楼主: laptic (无明)   2020-11-24 18:57:14
标题: 自作自受的盟友弃兵?英国“欧美边缘人”与回不去的跨大西洋同盟
文章来源: (须有正确连结)
https://global.udn.com/global_vision/story/8663/5040122
2020/11/24 The Glocal
https://uc.udn.com.tw/photo/2020/11/24/1/9133502.jpg
美国大选后,英美关系将如何演变?以往英国的国际地位,其重要性很大程度来自于,它
曾是链接大西洋两端的枢纽。只不过,这样的优势也随着脱欧与美选后的国际情势,正渐
渐消失中。图为伦敦街头的讽刺海报。图/路透社
文/尹子轩(香港国际问题研究所欧洲研究主任)、
  苏民皓(香港国际问题研究所研究员)
美国联邦总务署(GSA)在23日致函拜登,启动政权交接程序,实质上已经承认了拜登的
胜利。回顾民粹主义总统川普的败选,最大的输家并非在远东鼓譟的华人信徒,而是一直
以为可以在脱欧之后回归英美“特殊关系”庇荫的“小英格兰人”们。英国的战后国际政
经地位,重要性很大程度在于它曾经是链接大西洋两端欧美的枢纽位置。

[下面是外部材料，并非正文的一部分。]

(** Hence a deck stored under a name that ends in [.json] survives one run
    only: the script run a second time on the same path finds no deck, and
    exits with status 1 having sent no request and written nothing. *)
Theorem json_named_deck_lost env argv key file_path ppt w :
  env !! OPENAI_API_KEY = Some key ->
  parse_args argv = ArgsOk file_path ->
  fs w !! file_path = Some (Pptx ppt) ->
  snd (splitext file_path) = lit ".json" ->
  exists w',
    script env argv w = (0, w')
    /\ script env argv w'
       = (1, {| remote := remote w'; fs := fs w';
                events := events w'
                          ++ [Log INFO (lit "Processing presentation: " ++ file_path)] |}).
Proof.
  intros He Ha Hfs Hext.
  destruct (main_changes_output_only file_path ppt w Hfs)
    as (es & w' & Hmain & _ & _ & Hlost).
  destruct (Hlost Hext) as [_ Htext].
  exists w'. split.
  - rewrite (script_with_key _ _ _ _ _ He Ha), Hmain. reflexivity.
  - apply (script_deck_missing env argv w' key file_path He Ha).
    intros ppt'. rewrite Htext. discriminate.
Qed.

(** With the key set and a file path parsed, a path at which no deck can
    be loaded ends the process with status 1 right after the first log
    record: no request is sent, nothing is written, the file store is as it
    was. *)
Theorem missing_deck_exit env argv w key file_path :
  env !! OPENAI_API_KEY = Some key ->
  parse_args argv = ArgsOk file_path ->
  (forall ppt, fs w !! file_path <> Some (Pptx ppt)) ->
  script env argv w
  = (1, {| remote := remote w; fs := fs w;
           events := events w
                     ++ [Log INFO (lit "Processing presentation: " ++ file_path)] |}).
Proof. exact (script_deck_missing env argv w key file_path). Qed.
(** * Text-to-SQL agent: query review, rewriting and guarded execution

    A shallow embedding of the self-healing query pipeline of
    [agents/sql_agent.py] (static defect detection, deterministic
    rewrites, secondary review, guarded execution with retry), of the
    result payload of [utils/helpers.py] and of the conversation memory
    of [agents/langgraph_agent.py]; then of the code around it: the text
    and contact helpers of [utils/helpers.py], the validators of
    [utils/validators.py], the router and the response node of the
    agent, the rule-based generator and the text of a result in
    [agents/sql_agent.py], and the robot mentions of [app.py].

    Text is a list of characters.  The character classes of Python's
    [re] module ([\s], [\w], [\d], [\b]), [str.strip], [str.upper] and
    [str.lower] are given on the ASCII range, where they agree with
    Python; a character code of 128 or more is kept as a caseless
    character that is neither a space nor a word character. *)

From Stdlib Require Import Ascii String List Bool Arith Lia ZArith.
From stdpp Require Import base list gmap strings.

Import ListNotations.
Local Open Scope nat_scope.
Local Open Scope list_scope.

(** ** Python strings *)

Module Str.

Abbreviation text := (list ascii).

(** A string literal as text. *)
Definition L (s : string) : text := list_ascii_of_string s.

Definition code (c : ascii) : nat := nat_of_ascii c.
(** [refetch], with the arrival order of the replies as a parameter.
    The result is the hook state and the console output. *)
Definition refetch (schedule : list nat) (publicKey : option PublicKey)
    (s : HookState) : HookState * list (string * Error) :=
  match publicKey with
  | None => ({| nfts := []; loading := false; error := error s |}, [])
  | Some owner =>
      let failed e :=
        ({| nfts := nfts s; loading := false;
            error := Some "Failed to fetch NFTs" |},
         [("Error fetching NFTs:", e)]) in
      (* Fetch all token accounts for the wallet *)
      match getParsedTokenAccountsByOwner connection owner with
      | Throw e => failed e
      | Ok tokenAccounts =>
          match nftAccounts tokenAccounts with
          | Throw e => failed e
          | Ok owned =>
              (* Check which NFTs are listed and fetch their metadata *)
              let pool := run schedule (launch owned) in
              match Promise_all pool with
              | Some nftsWithListingStatus =>
                  ({| nfts := nftsWithListingStatus; loading := false;
                      error := None |}, console pool)
              | None =>
                  ({| nfts := nfts s; loading := true; error := None |},
                   console pool)
              end
          end
      end
  end.

End Resolver.

(** [useNFTs]: the simplified records the pages use. *)
Module NFT.
Record t : Type :=
  { mint : string;
    name : string;
    image : string;
    description : option string;
    symbol : option string;
    attributes : option (list (string * string));
    collection : option string;
    isListed : bool }.
End NFT.

(** [a || b] on strings: the empty string is falsy. *)
Definition or_else (text : option string) (fallback : string) : string :=
  match text with
  | Some t => if String.eqb t "" then fallback else t
  | None => fallback
  end.

Definition simplify (PLACEHOLDER_IMAGE : string) (nft : OwnedNFT) : NFT.t :=
  {| NFT.mint := PublicKey_toString (mint nft);
     NFT.name :=
       or_else (name <$> metadata nft)
         ("NFT #" ++ substring 0 4 (PublicKey_toString (mint nft)));
     NFT.image := or_else (image <$> metadata nft) PLACEHOLDER_IMAGE;
     NFT.description := metadata nft ≫= description;
     NFT.symbol := metadata nft ≫= symbol;
     NFT.attributes := attributes <$> metadata nft;
     NFT.collection := metadata nft ≫= collection;
     NFT.isListed := isListed nft |}.

Definition useNFTs (PLACEHOLDER_IMAGE : string) (owned : list OwnedNFT)
  : list NFT.t :=
  map (simplify PLACEHOLDER_IMAGE) owned.

End OwnedNFTs.

(** ** The profile page *)

Module ProfilePage.
Import OwnedNFTs.

(** A listing account of the marketplace program, as [useListings]
    returns it; the page reads the seller and the mint. *)
Record ListingAccount : Type :=
  { seller : PublicKey; nftMint : PublicKey; price : number }.
Record Listing : Type := { listing_publicKey : PublicKey; account : ListingAccount }.
(** * get_hdr_metadata.py: the conversion engine, embedded and verified

    A shallow embedding of [get_hdr_metadata.py]: the mapping tables, the
    rational items of the mastering-display metadata ([MDItem]), the records
    built from ffprobe's frame JSON and [parse_frame_data], followed by the
    properties of the specification.

    Conventions of the embedding.
    - Python [int] is [Z]; [float] is IEEE 754 binary64, taken from the
      Standard Library's [SpecFloat] (precision 53, [emax = 1024]).
    - [str] is [string]; a character is a code point below 256.
    - [dict] is [gmap]; a raised exception is the [Raise] case of [result].
    - [print] appends one entry to the standard output of [IO]. *)

From Stdlib Require Import ZArith Lia Bool Ascii.
From Stdlib Require Import Floats.SpecFloat.
From Stdlib Require Import Numbers.DecimalString Numbers.DecimalZ Numbers.DecimalPos.
From stdpp Require Import base option list strings gmap.

Local Open Scope Z_scope.

(** ** Exceptions and the two monads *)

Inductive pyexn :=
  | ValueError
  | IndexError
  | KeyError (key : string)
  | AttributeError
  | ZeroDivisionError
  | OverflowError.

Inductive result (A : Type) :=
  | Ok (a : A)
  | Raise (e : pyexn).
Arguments Ok {A} a.
Arguments Raise {A} e.

#[global] Instance result_ret : MRet result := @Ok.
#[global] Instance result_bind : MBind result := λ A B f m,
  match m with
  | Ok a => f a
  | Raise e => Raise e
  end.

Definition raised {A} (m : result A) : Prop :=
  match m with
  | Ok _ => False
  | Raise _ => True
  end.

(** ** Python strings and the [int] constructor *)

Module PyStr.

Definition NL : string := String "010" "".

  (** [s.split(sep)] for a separator of one character. *)
Fixpoint split (sep : ascii) (s : string) : list string :=
    match s with
    | EmptyString => [""]
    | String c s' =>
        if Ascii.eqb c sep then "" :: split sep s'
        else match split sep s' with
             | p :: ps => String c p :: ps
             | [] => [String c ""]
             end
    end.

  (** [needle in hay]. *)
Fixpoint contains (needle hay : string) : bool :=
    String.prefix needle hay ||
    match hay with
    | EmptyString => false
    | String _ hay' => contains needle hay'
    end.

  (** [str(n)] and the [{n}] field of an f-string, for an [int]. *)
Definition of_int (n : Z) : string := NilEmpty.string_of_int (Z.to_int n).

  (** The white space [int] skips around a literal: the ASCII white space
      and, above 127, NEL and the no-break space. *)
Definition is_space (c : ascii) : bool :=
    Ascii.is_space c || Ascii.eqb c "133" || Ascii.eqb c "160".

Definition is_digit (c : ascii) : bool :=
    match Ascii.is_nat c with
    | Some _ => true
    | None => false
    end.

Definition digit_value (c : ascii) : Z :=
    Z.of_nat (default 0%nat (Ascii.is_nat c)).

Fixpoint lstrip (s : string) : string :=
    match s with
    | String c s' => if is_space c then lstrip s' else s
    | EmptyString => ""
    end.

Fixpoint rstrip (s : string) : string :=
    match s with
    | EmptyString => ""
    | String c s' =>
        match rstrip s' with
        | EmptyString => if is_space c then "" else String c ""
        | r => String c r
        end
    end.

  (** The rest of a literal after a digit: digits, each optionally preceded
      by one underscore.  Returns the digits without the underscores. *)
Fixpoint digit_groups (s : string) : option string :=
    match s with
    | EmptyString => Some ""
    | String c s' =>
        if is_digit c then String c <$> digit_groups s'
        else if Ascii.eqb c "_" then
          match s' with
          | String d s'' => if is_digit d then String d <$> digit_groups s'' else None
          | EmptyString => None
          end
        else None
    end.

Definition literal_digits (s : string) : option string :=
    match s with
    | String c s' => if is_digit c then String c <$> digit_groups s' else None
    | EmptyString => None
    end.

Fixpoint digits_value (s : string) (acc : Z) : Z :=
    match s with
    | EmptyString => acc
    | String c s' => digits_value s' (10 * acc + digit_value c)
    end.

  (** [sys.get_int_max_str_digits()], at its default. *)
Definition int_max_str_digits : nat := 4300.

  (** [int(s)] for a [str], base 10. *)
Definition to_int (s : string) : result Z :=
    let body := rstrip (lstrip s) in
    let '(negative, body) :=
      match body with
      | String "-" b => (true, b)
      | String "+" b => (false, b)
      | _ => (false, body)
      end in
    match literal_digits body with
    | None => Raise ValueError
    | Some ds =>
        if decide (String.length ds ≤ int_max_str_digits)%nat
        then Ok (cond_Zopp negative (digits_value ds 0))
        else Raise ValueError
    end.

而脱欧本身,就
是压垮此一枢纽角色的最后一根稻草。
如今虽然距离死线剩下大概两个月的时间,但无论英国首相强生(Boris Johnson)能否
如愿以偿和欧盟达成贸易协议,在川普四年任期努力地巩固欧美之间嫌隙和根本政经利益
冲突的背景下,客观上英国的影响力本已削弱许多。
而美国在拜登上台,希望重返多边主义,起码和欧盟在特定议题上达成合作的现况下,伦
敦保守党政府在英国失去连接欧美功能而被边缘化,可以说是堪比希腊悲剧的自作自受。
二战后的自由世界:跨大西洋合作平台的历史由来
所谓的跨大西洋合作,是由邱吉尔(Winston Churchill)与美国总统罗斯福(Franklin
D.Roosevelt)刻画基础,再由雷根(Ronald Reagen)和他的政治“灵魂伴侣”柴契尔夫
人(Margaret Tharcher)联同初步整合成功的欧洲共同体(European Community)所勾
勒出,包含美国、英国和欧洲的所谓“西方世界”。
而伴随着川普四年对欧美互信的破坏,伦敦政府在脱欧谈判中展示的无能和天真,“英国
脱欧”这个既定事实,更是这个系统迈向脑死过程的一个注脚。
目前欧盟、英国及美国在不少重大议题,例如数据运用规范、农产品标准以及外交政策路
线等都存在着重大分野,即便三方愿意有条件地就气候暖化、打击恐怖主义和维护国际人
权公约等全球性议题加强合作,跨大西洋合作平台仍难以重返于经济、军事以及全球议题
紧密合作的黄金时代。而作为三者之间国力最弱,又失去了原本黏合剂角色的英国,未来
又可以到哪去呢?
跨大西洋联盟的起源,由邱吉尔口中——英美的“特殊关系”——开始。美国在战后和冷
战期间的战略目标,在于巩固欧洲各国在物质上、以及意识形态上抵抗共产主义,而英国
当时正是美国在联合欧洲方面当仁不让的代言人。
战后欧洲各国伤亡惨重,经济情况有如一潭死水,不但德国一分为二,其他西欧列强亦都
自顾不暇,希望能够尽快修补战争伤痕,促进国家复苏。同盟国(Aillies)当中也出现
分裂声音,由于轴心国(Axis)不少成员来自保加利亚、匈牙利、南斯拉夫等中东欧国家
,苏联在重建国家之际,也都将目光放到上述前轴心国之上,借此扩阔势力版图。
不过,英美两国对此则抱持怀疑态度,即便战后各国开始组织国际合作平台,组织跨大西
洋同盟,对抗未来外交挑战,亦应当是刻不容缓。英联邦国家以及美国的紧密同盟就在此
时应运而生。不论是在1947-1948年签订的“英美协定”(UKUSA,后来的“五眼联盟”)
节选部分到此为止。